## MATERIAL TO PROCESS
Lemma regex_star_iff c rest t : regex_star c rest t = true <-> exists u w, t = u ++ w /\ Forall (rx_char c) u /\ rest w = true.
Proof.
  induction t as [|x t IH]; cbn [regex_star]; rewrite orb_true_iff.
  - split; [intros [H|H]; [by exists [], []|done]|]. intros (u & w & E & _ & H). symmetry in E. apply app_eq_nil in E as [-> ->]. by left.
  - rewrite andb_true_iff, orb_true_iff, !str_eqb_true, IH. split.
    + intros [H|[Hc (u & w & -> & Hu & H)]]; [by exists [], (x :: t)|]. exists (x :: u), w. split_and!; [done|by constructor|done].
    + intros (u & w & E & Hu & H). destruct u as [|y u]; cbn in E; [left; by subst|]. injection E as -> ->. inversion Hu; subst.
      right. split; [done|]. by exists u, w.
Qed.

(** The character after the first one is not a star: one character is matched. *)
Lemma rx_single c p t : c <> lit "(" -> c <> lit ")" -> head p <> Some (lit "*") ->
  Rx (c :: p) t <-> (if decide (c = lit "$" /\ p = []) then t = [] else exists x t', t = x :: t' /\ rx_char c x /\ Rx p t').
Proof.
  intros N1 N2 Ns. destruct (decide (c = lit "$" /\ p = [])) as [[-> ->]|N].
  - split; [|intros ->; apply rx_end]. intros H. inversion H; subst; try done; naive_solver.
  - split.
    + intros H. inversion H; subst; [naive_solver|done|naive_solver|]. by eexists _, _.
    + intros (x & t' & -> & Hc & H). apply rx_one; try done. intros -> ->. by apply N.
Qed.

Lemma regex_here_iff n : forall p t, (length p <= n)%nat -> regex_here p t = true <-> Rx p t.
Proof.
  induction n as [|n IH]; intros [|c p] t Hn; try (cbn in Hn; lia); [split; [constructor|done]..|].
  cbn [regex_here length] in *. destruct (str_eqb c (lit "(") || str_eqb c (lit ")")) eqn:Ep.
  { apply orb_prop in Ep. rewrite !str_eqb_true in Ep. rewrite IH by lia. split; [by apply rx_paren|]. intros H. inversion H; subst; naive_solver. }
  apply orb_false_elim in Ep as [N1%str_eqb_false N2%str_eqb_false].
  assert (head p <> Some (lit "*") -> forall b, b = (if str_eqb c (lit "$") && match p with [] => true | _ => false end then match t with [] => true | _ => false end
     else match t with x :: t' => (str_eqb c (lit ".") || str_eqb c x) && regex_here p t' | [] => false end) -> b = true <-> Rx (c :: p) t) as Single.
  { intros Ns b ->. rewrite rx_single by done. destruct (decide _) as [[-> ->]|N].
    - cbn. by destruct t.
    - replace (str_eqb c (lit "$") && _) with false.
      2: { symmetry. apply andb_false_iff. destruct p; [left; apply str_eqb_false; naive_solver|by right]. }
      destruct t as [|x t']; [split; [done|intros (? & ? & ? & _); done]|]. rewrite andb_true_iff, orb_true_iff, !str_eqb_true, IH by lia.
      split; [intros [? ?]; by exists x, t'|]. intros (? & ? & [= <- <-] & ? & ?). by split. }
  destruct p as [|s p]; [by apply Single|]. destruct (str_eqb s (lit "*")) eqn:Es.
  - apply str_eqb_true in Es as ->. rewrite regex_star_iff. split.
    + intros (u & w & -> & Hu & H). apply rx_star; [done..|]. apply IH; [cbn in Hn; lia|done].
    + intros H. inversion H; subst; [naive_solver| |by destruct H3]. exists u, t0. split_and!; [done..|]. apply IH; [cbn in Hn; lia|done].
  - apply str_eqb_false in Es. apply Single; [cbn [head]; congruence|done].
Qed.

(** ** Theorems *)

(** LIKE.  On a text without a percent sign the backtracking matcher
    terminates and accepts exactly the texts the pattern describes: a percent sign
    stands for any run of characters, an underscore for one. *)
Theorem like_match_exact t p : Forall (fun c => c <> PCT) t -> like_match_inner t p = true <-> Like p t.
Proof.
  intros Ht. unfold like_match_inner. rewrite (like_loop_correct (length t) (length p)); [|done|done|by split|done|cbn [star_len]; nia].
  unfold pending. tauto.
Qed.

Lemma like_match_exact_witness : like_match_inner (chars (lit "abab")) (chars (lit "%ab")) = true <-> Like (chars (lit "%ab")) (chars (lit "abab")).
Proof. apply like_match_exact. vm_compute. repeat constructor; discriminate. Defined.

(** A percent sign in the text breaks it: the matcher takes the percent sign of the
    pattern for that character, so the pattern that matches everything rejects this
    text. *)
Lemma like_percent_in_text : like_match id (lit "%a") (lit "%") false = false /\ Like (chars (lit "%")) (chars (lit "%a")).
Proof. split; [vm_compute; reflexivity|]. change (Like [PCT] ([lit "%"; lit "a"] ++ [])). repeat constructor. Qed.

(** The regular expressions: a text matches when some end of it, or the text
    itself under a leading circumflex, begins as the pattern says. *)
Theorem regex_match_exact lower pattern text ci :
  regex_match lower pattern text ci = true <->
  match fold_case lower ci pattern with
  | c :: p => if decide (c = lit "^") then Rx p (fold_case lower ci text)
              else exists u w, fold_case lower ci text = u ++ w /\ Rx (c :: p) w
  | [] => True
  end.
Proof.
  assert (forall p t, regex_anywhere p t = true <-> exists u w, t = u ++ w /\ Rx p w) as Any.
  { intros p t. induction t as [|x t IH]; cbn [regex_anywhere]; rewrite orb_true_iff, (regex_here_iff (length p)) by done.
    - split; [intros [H|H]; [by exists [], []|done]|]. intros (u & w & E & H). symmetry in E. apply app_eq_nil in E as [-> ->]. by left.
    - rewrite IH. split.
      + intros [H|(u & w & -> & H)]; [by exists [], (x :: t)|by exists (x :: u), w].
      + intros (u & w & E & H). destruct u as [|y u]; cbn in E; [left; by subst|]. injection E as -> ->. right. by exists u, w. }
  unfold regex_match. destruct (fold_case lower ci pattern) as [|c p].
  - rewrite Any. split; [done|]. intros _. exists [], (fold_case lower ci text). split; [done|constructor].
  - destruct (str_eqb c (lit "^")) eqn:E.
    + apply str_eqb_true in E as ->. rewrite decide_True by done. by apply (regex_here_iff (length p)).
    + apply str_eqb_false in E. rewrite decide_False by done. apply Any.
Qed.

## WHAT YOU ARE ASKED TO DO
Print the material once more, exactly as it appears.

## EXERCISE RESPONSE
Lemma regex_star_iff c rest t : regex_star c rest t = true <-> exists u w, t = u ++ w /\ Forall (rx_char c) u /\ rest w = true.
Proof.
  induction t as [|x t IH]; cbn [regex_star]; rewrite orb_true_iff.
  - split; [intros [H|H]; [by exists [], []|done]|]. intros (u & w & E & _ & H). symmetry in E. apply app_eq_nil in E as [-> ->]. by left.
  - rewrite andb_true_iff, orb_true_iff, !str_eqb_true, IH. split.
    + intros [H|[Hc (u & w & -> & Hu & H)]]; [by exists [], (x :: t)|]. exists (x :: u), w. split_and!; [done|by constructor|done].
    + intros (u & w & E & Hu & H). destruct u as [|y u]; cbn in E; [left; by subst|]. injection E as -> ->. inversion Hu; subst.
      right. split; [done|]. by exists u, w.
Qed.

(** The character after the first one is not a star: one character is matched. *)
Lemma rx_single c p t : c <> lit "(" -> c <> lit ")" -> head p <> Some (lit "*") ->
  Rx (c :: p) t <-> (if decide (c = lit "$" /\ p = []) then t = [] else exists x t', t = x :: t' /\ rx_char c x /\ Rx p t').
Proof.
  intros N1 N2 Ns. destruct (decide (c = lit "$" /\ p = [])) as [[-> ->]|N].
  - split; [|intros ->; apply rx_end]. intros H. inversion H; subst; try done; naive_solver.
  - split.
    + intros H. inversion H; subst; [naive_solver|done|naive_solver|]. by eexists _, _.
    + intros (x & t' & -> & Hc & H). apply rx_one; try done. intros -> ->. by apply N.
Qed.

Lemma regex_here_iff n : forall p t, (length p <= n)%nat -> regex_here p t = true <-> Rx p t.
Proof.
  induction n as [|n IH]; intros [|c p] t Hn; try (cbn in Hn; lia); [split; [constructor|done]..|].
  cbn [regex_here length] in *. destruct (str_eqb c (lit "(") || str_eqb c (lit ")")) eqn:Ep.
  { apply orb_prop in Ep. rewrite !str_eqb_true in Ep. rewrite IH by lia. split; [by apply rx_paren|]. intros H. inversion H; subst; naive_solver. }
  apply orb_false_elim in Ep as [N1%str_eqb_false N2%str_eqb_false].
  assert (head p <> Some (lit "*") -> forall b, b = (if str_eqb c (lit "$") && match p with [] => true | _ => false end then match t with [] => true | _ => false end
     else match t with x :: t' => (str_eqb c (lit ".") || str_eqb c x) && regex_here p t' | [] => false end) -> b = true <-> Rx (c :: p) t) as Single.
  { intros Ns b ->. rewrite rx_single by done. destruct (decide _) as [[-> ->]|N].
    - cbn. by destruct t.
    - replace (str_eqb c (lit "$") && _) with false.
      2: { symmetry. apply andb_false_iff. destruct p; [left; apply str_eqb_false; naive_solver|by right]. }
      destruct t as [|x t']; [split; [done|intros (? & ? & ? & _); done]|]. rewrite andb_true_iff, orb_true_iff, !str_eqb_true, IH by lia.
      split; [intros [? ?]; by exists x, t'|]. intros (? & ? & [= <- <-] & ? & ?). by split. }
  destruct p as [|s p]; [by apply Single|]. destruct (str_eqb s (lit "*")) eqn:Es.
  - apply str_eqb_true in Es as ->. rewrite regex_star_iff. split.
    + intros (u & w & -> & Hu & H). apply rx_star; [done..|]. apply IH; [cbn in Hn; lia|done].
    + intros H. inversion H; subst; [naive_solver| |by destruct H3]. exists u, t0. split_and!; [done..|]. apply IH; [cbn in Hn; lia|done].
  - apply str_eqb_false in Es. apply Single; [cbn [head]; congruence|done].
Qed.

(** ** Theorems *)

(** LIKE.  On a text without a percent sign the backtracking matcher
    terminates and accepts exactly the texts the pattern describes: a percent sign
    stands for any run of characters, an underscore for one. *)
Theorem like_match_exact t p : Forall (fun c => c <> PCT) t -> like_match_inner t p = true <-> Like p t.
Proof.
  intros Ht. unfold like_match_inner. rewrite (like_loop_correct (length t) (length p)); [|done|done|by split|done|cbn [star_len]; nia].
  unfold pending. tauto.
Qed.

Lemma like_match_exact_witness : like_match_inner (chars (lit "abab")) (chars (lit "%ab")) = true <-> Like (chars (lit "%ab")) (chars (lit "abab")).
Proof. apply like_match_exact. vm_compute. repeat constructor; discriminate. Defined.

(** A percent sign in the text breaks it: the matcher takes the percent sign of the
    pattern for that character, so the pattern that matches everything rejects this
    text. *)
Lemma like_percent_in_text : like_match id (lit "%a") (lit "%") false = false /\ Like (chars (lit "%")) (chars (lit "%a")).
Proof. split; [vm_compute; reflexivity|]. change (Like [PCT] ([lit "%"; lit "a"] ++ [])). repeat constructor. Qed.

(** The regular expressions: a text matches when some end of it, or the text
    itself under a leading circumflex, begins as the pattern says. *)
Theorem regex_match_exact lower pattern text ci :
  regex_match lower pattern text ci = true <->
  match fold_case lower ci pattern with
  | c :: p => if decide (c = lit "^") then Rx p (fold_case lower ci text)
              else exists u w, fold_case lower ci text = u ++ w /\ Rx (c :: p) w
  | [] => True
  end.
Proof.
  assert (forall p t, regex_anywhere p t = true <-> exists u w, t = u ++ w /\ Rx p w) as Any.
  { intros p t. induction t as [|x t IH]; cbn [regex_anywhere]; rewrite orb_true_iff, (regex_here_iff (length p)) by done.
    - split; [intros [H|H]; [by exists [], []|done]|]. intros (u & w & E & H). symmetry in E. apply app_eq_nil in E as [-> ->]. by left.
    - rewrite IH. split.
      + intros [H|(u & w & -> & H)]; [by exists [], (x :: t)|by exists (x :: u), w].
      + intros (u & w & E & H). destruct u as [|y u]; cbn in E; [left; by subst|]. injection E as -> ->. right. by exists u, w. }
  unfold regex_match. destruct (fold_case lower ci pattern) as [|c p].
  - rewrite Any. split; [done|]. intros _. exists [], (fold_case lower ci text). split; [done|constructor].
  - destruct (str_eqb c (lit "^")) eqn:E.
    + apply str_eqb_true in E as ->. rewrite decide_True by done. by apply (regex_here_iff (length p)).
    + apply str_eqb_false in E. rewrite decide_False by done. apply Any.
Qed.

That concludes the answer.